§ Task objective:
What is needed is an exact retyping of the records below, from the first line through the line that contains "Definition append_async (file_prefix".

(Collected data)
Definition loadMinMax (s : t) (e : env) : outcome (Id2MinMax * t) :=
  let '(pages, s) := pages_by_filter (all_ids s) (fun _ => true) s in
  result ← foldM (fun result pname =>
    pg ← open_page_to_read pname (e_fs e);
    sub_results ← Page.loadMinMax pg (e_fs e);
    '(result, _) ← minmax_append result sub_results;
    Ok result) pages (StrippedMap.make 1000);
  Ok (result, s).

(** ** New pages *)

(** The page is what [callback] is called with. *)
Definition append_async (file_prefix : string) (ma : list Meas) (s : t) (e : env)
  : outcome (Page.t * t * env) :=
  let e := if path_exists (p_raw_path st) (e_fs e) then e
           else set_fs (mkdir (p_raw_path st) (e_fs e)) e in
  let page_name := file_prefix +:+ PAGE_FILE_EXT in
  let file_name := full page_name in
  '(res, f) ← Page.create crc32 file_name MIN_LEVEL (last_id s) (chunk_size st) ma (e_fs e);
  m ← Manifest.page_append page_name (e_manifest e);
  let s := set_last_id (pf_max_chunk_id (Page.footer res)) s in
  index_footer ← PageIndex.readIndexFooter (PageIndex.index_name_from_page_name file_name) f;
  Ok (res, insert_pagedescr page_name index_footer s, set_manifest m (set_fs f e)).

(** One page of [appendChunks]. *)
Definition write_page (a : list Chunk.t) (s : t) (e : env) : outcome (t * env) :=
  let '(page_name, e) := next_file_name ".page" e in
  let file_name := full page_name in
  '(res, _, f) ← Page.create_chunks crc32 file_name MIN_LEVEL (last_id s) a (length a) (e_fs e);
  m ← Manifest.page_append page_name (e_manifest e);
  let s := set_last_id (pf_max_chunk_id (Page.footer res)) s in
  ih ← PageIndex.readIndexFooter (PageIndex.index_name_from_page_name file_name) f;
  Ok (insert_pagedescr page_name ih s, set_manifest m (set_fs f e)).

(** With no chunks per page the loop makes empty pages for ever. *)
Fixpoint append_loop (fuel : nat) (left : list Chunk.t) (s : t) (e : env) : outcome (t * env) :=
  match left with
  | [] => Ok (s, e)
  | _ =>
    match fuel with
    | O => Diverge
    | S fuel =>
      let max_chunks := s64 (max_chunks_per_page st) in
      let to_write := if max_chunks <? Z.of_nat (length left) then max_chunks
                      else Z.of_nat (length left) in
      if to_write <? 0 then UB
      else
        '(s, e) ← write_page (take (Z.to_nat to_write) left) s e;
        append_loop fuel (drop (Z.to_nat to_write) left) s e
    end
  end.

Definition appendChunks (a : list Chunk.t) (s : t) (e : env) : outcome (t * env) :=
  append_loop (length a) a s e.

(** ** Erasing *)

Definition erase (storage_path fname : string) (f : fs) : fs :=
  let full_file_name := append_path storage_path fname in
  rm (PageIndex.index_name_from_page_name full_file_name) (rm full_file_name f).

Fixpoint drop_descr (fname : string) (m : File2PageFooter) : option File2PageFooter :=
  match m with
  | [] => None
  | d :: m =>
    if bool_decide (path d.2 = fname) then Some m
    else m' ← drop_descr fname m; Some (d :: m')
  end.

(** The first entry that has the page, in the order of the map. *)
Fixpoint drop_page (fname : string) (l : list (Z * File2PageFooter)) (m : gmap Z File2PageFooter)
  : gmap Z File2PageFooter :=
  match l with
  | [] => m
  | kv :: l =>
    match drop_descr fname kv.2 with
    | Some v => <[kv.1 := v]> m
    | None => drop_page fname l m
    end
  end.

Definition erase_page (full_file_name : string) (s : t) (e : env) : outcome (t * env) :=
  let fname := extract_filename full_file_name in
  m ← Manifest.page_rm fname (e_manifest e);
  let s := set_f2f (drop_page fname (um_list (_file2footer s)) (_file2footer s)) s in
  let f := rm (PageIndex.index_name_from_page_name full_file_name) (rm full_file_name (e_fs e)) in
  Ok (s, set_manifest m (set_fs f e)).

Definition erase_pages (l : list string) (s : t) (e : env) : outcome (t * env) :=
  foldM (fun x p => erase_page p x.1 x.2) l (s, e).

Definition pagesOlderThan (i tm : Z) (s : t) : list string * t :=
  pages_by_filter [i] (fun h => (Stat.maxTime (if_stat h) <=? tm) && (if_target_id h =? i)) s.

Definition eraseOld (i tm : Z) (s : t) (e : env) : outcome (t * env) :=
  let '(page_list, s) := pagesOlderThan i tm s in
  erase_pages page_list s e.

(** ** Checking *)

(** The statement of [fsck] that makes the index usable. *)
Definition fsck_index (n : string) (f : fs) : outcome fs :=
  let index_file_path := full (PageIndex.index_name_from_page_name n) in
  if negb (path_exists index_file_path f) then Page.restoreIndexFile (full n) f
  else
    ifooter ← PageIndex.readIndexFooter index_file_path f;
    if negb (IndexFooter_check ifooter) then Page.restoreIndexFile (full n) (rm index_file_path f)
    else Ok f.

(** An exception in the block makes the page erased, with its index. *)
Definition fsck_page (x : t * env) (n : string) : outcome (t * env) :=
  let '(s, e) := x in
  let file_name := full n in
  let block :=
    f ← fsck_index n (e_fs e);
    p ← Page.open file_name f;
    ok ← Page.checksum crc32 p f;
    if negb ok || negb (PageFooter_check (Page.footer p)) then erase_page file_name s (set_fs f e)
    else Ok (s, set_fs f e) in
  match block with
  | Throw => erase_page file_name s e
  | r => r
  end.

Definition fsck (s : t) (e : env) : outcome (t * env) :=
  if negb (path_exists (p_raw_path st) (e_fs e)) then Ok (s, e)
  else
    pages ← Manifest.page_list (e_manifest e);
    '(s, e) ← foldM fsck_page pages (s, e);
    s ← reloadIndexFooters s e;
    Ok (s, e).

(** ** Repacking *)

(** What follows [repackTo] in [repack] and [compact]. *)
Definition replace_pages (page_name : string) (part : list string) (res : option Page.t) (s : t) (e : env)
  : outcome (t * env) :=
  let s := match res with Some p => set_last_id (pf_max_chunk_id (Page.footer p)) s | None => s end in
  '(s, e) ← erase_pages part s e;
  match res with
  | None => Ok (s, e)
  | Some _ =>
    ih ← PageIndex.readIndexFooter (PageIndex.index_name_from_page_name (full page_name)) (e_fs e);
    Ok (insert_pagedescr page_name ih s, e)
  end.

(** [repack(out_lvl, part)]; [now] is the current time. *)
Definition repack_part (now out_lvl : Z) (part : list string) (s : t) (e : env) : outcome (t * env) :=
  let '(page_name, e) := next_file_name ".page" e in
  '(res, f) ← Page.repackTo crc32 (full page_name) out_lvl (last_id s) (chunk_size st) part None now (e_fs e);
  m ← Manifest.page_append page_name (e_manifest e);
  replace_pages page_name part res s (set_manifest m (set_fs f e)).

(** The loop over the pages of one level. *)
Fixpoint repack_level (fuel : nat) (now level : Z) (page_list : list string) (s : t) (e : env)
  : outcome (t * env) :=
  let max_files_per_level := max_pages_in_level st in
  if Z.of_nat (length page_list) <? max_files_per_level then Ok (s, e)
  else
    match fuel with
    | O => Diverge
    | S fuel =>
      let part := take (Z.to_nat max_files_per_level) page_list in
      let page_list := drop (Z.to_nat max_files_per_level) page_list in
      if (length part <? 2)%nat then Ok (s, e)
      else
        '(s, e) ← repack_part now (level + 1) part s e;
        repack_level fuel now level page_list s e
    end.

Definition repack_at (now i : Z) (x : t * env) (level : Z) : outcome (t * env) :=
  let '(page_list, s) := pages_by_filter [i]
    (fun h => (if_target_id h =? i) && (if_level h =? level)) x.1 in
  repack_level (S (length page_list)) now level page_list s x.2.

Definition repack (now i : Z) (s : t) (e : env) : outcome (t * env) :=
  foldM (repack_at now i) (seqZ MIN_LEVEL (MAX_LEVEL - MIN_LEVEL)) (s, e).

(** Pages that are too old are erased, the others kept. *)
Definition compact_old (now : Z) (logic : CompactionController) (x : list string * t * env) (p : string)
  : outcome (list string * t * env) :=
  let '(page_list, s, e) := x in
  ftr ← Page.readFooter p (e_fs e);
  if eraseOlderThan logic <=? u64 (now - Stat.maxTime (pf_stat ftr)) then
    '(s, e) ← erase_page p s e; Ok (page_list, s, e)
  else Ok (page_list ++ [p], s, e).

(** [now] and [now'] are the current time here and in [repackTo].  The page is not
    put into the manifest. *)
Definition compact (now now' : Z) (logic : CompactionController) (s : t) (e : env) : outcome (t * env) :=
  let from := cc_from logic in
  let to := cc_to logic in
  let '(page_list_in_period, s) := pages_by_filter [targetId logic] (fun h =>
    (if_target_id h =? targetId logic) &&
    (inInterval from to (Stat.minTime (if_stat h)) || inInterval from to (Stat.maxTime (if_stat h)) ||
     inInterval (Stat.minTime (if_stat h)) (Stat.maxTime (if_stat h)) from ||
     inInterval (Stat.minTime (if_stat h)) (Stat.maxTime (if_stat h)) to)) s in
  match page_list_in_period with
  | [] => Ok (s, e)
  | _ =>
    '(page_list, s, e) ← foldM (compact_old now logic) page_list_in_period ([], s, e);
    level ← foldM (fun level p => ftr ← Page.readFooter p (e_fs e); Ok (Z.max (pf_level ftr) level)) page_list 0;
    let '(page_name, e) := next_file_name ".page" e in
    '(res, f) ← Page.repackTo crc32 (full page_name) level (last_id s) (chunk_size st) page_list
      (Some logic) now' (e_fs e);
    replace_pages page_name page_list res s (set_fs f e)
  end.

End Manager.
End PageManager.

#[export] Instance PageManager_IChunkStorage `{BtreeMultimap} `{Paths} `{FileNames} (st : PageSettings)
    (crc32 : list Z → Z) : IChunkStorage (PageManager.t * env) := {
  cs_appendChunks a d := PageManager.appendChunks st crc32 a d.1 d.2;
}.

§ Output for this task:
Definition loadMinMax (s : t) (e : env) : outcome (Id2MinMax * t) :=
  let '(pages, s) := pages_by_filter (all_ids s) (fun _ => true) s in
  result ← foldM (fun result pname =>
    pg ← open_page_to_read pname (e_fs e);
    sub_results ← Page.loadMinMax pg (e_fs e);
    '(result, _) ← minmax_append result sub_results;
    Ok result) pages (StrippedMap.make 1000);
  Ok (result, s).

(** ** New pages *)

(** The page is what [callback] is called with. *)
Definition append_async (file_prefix : string) (ma : list Meas) (s : t) (e : env)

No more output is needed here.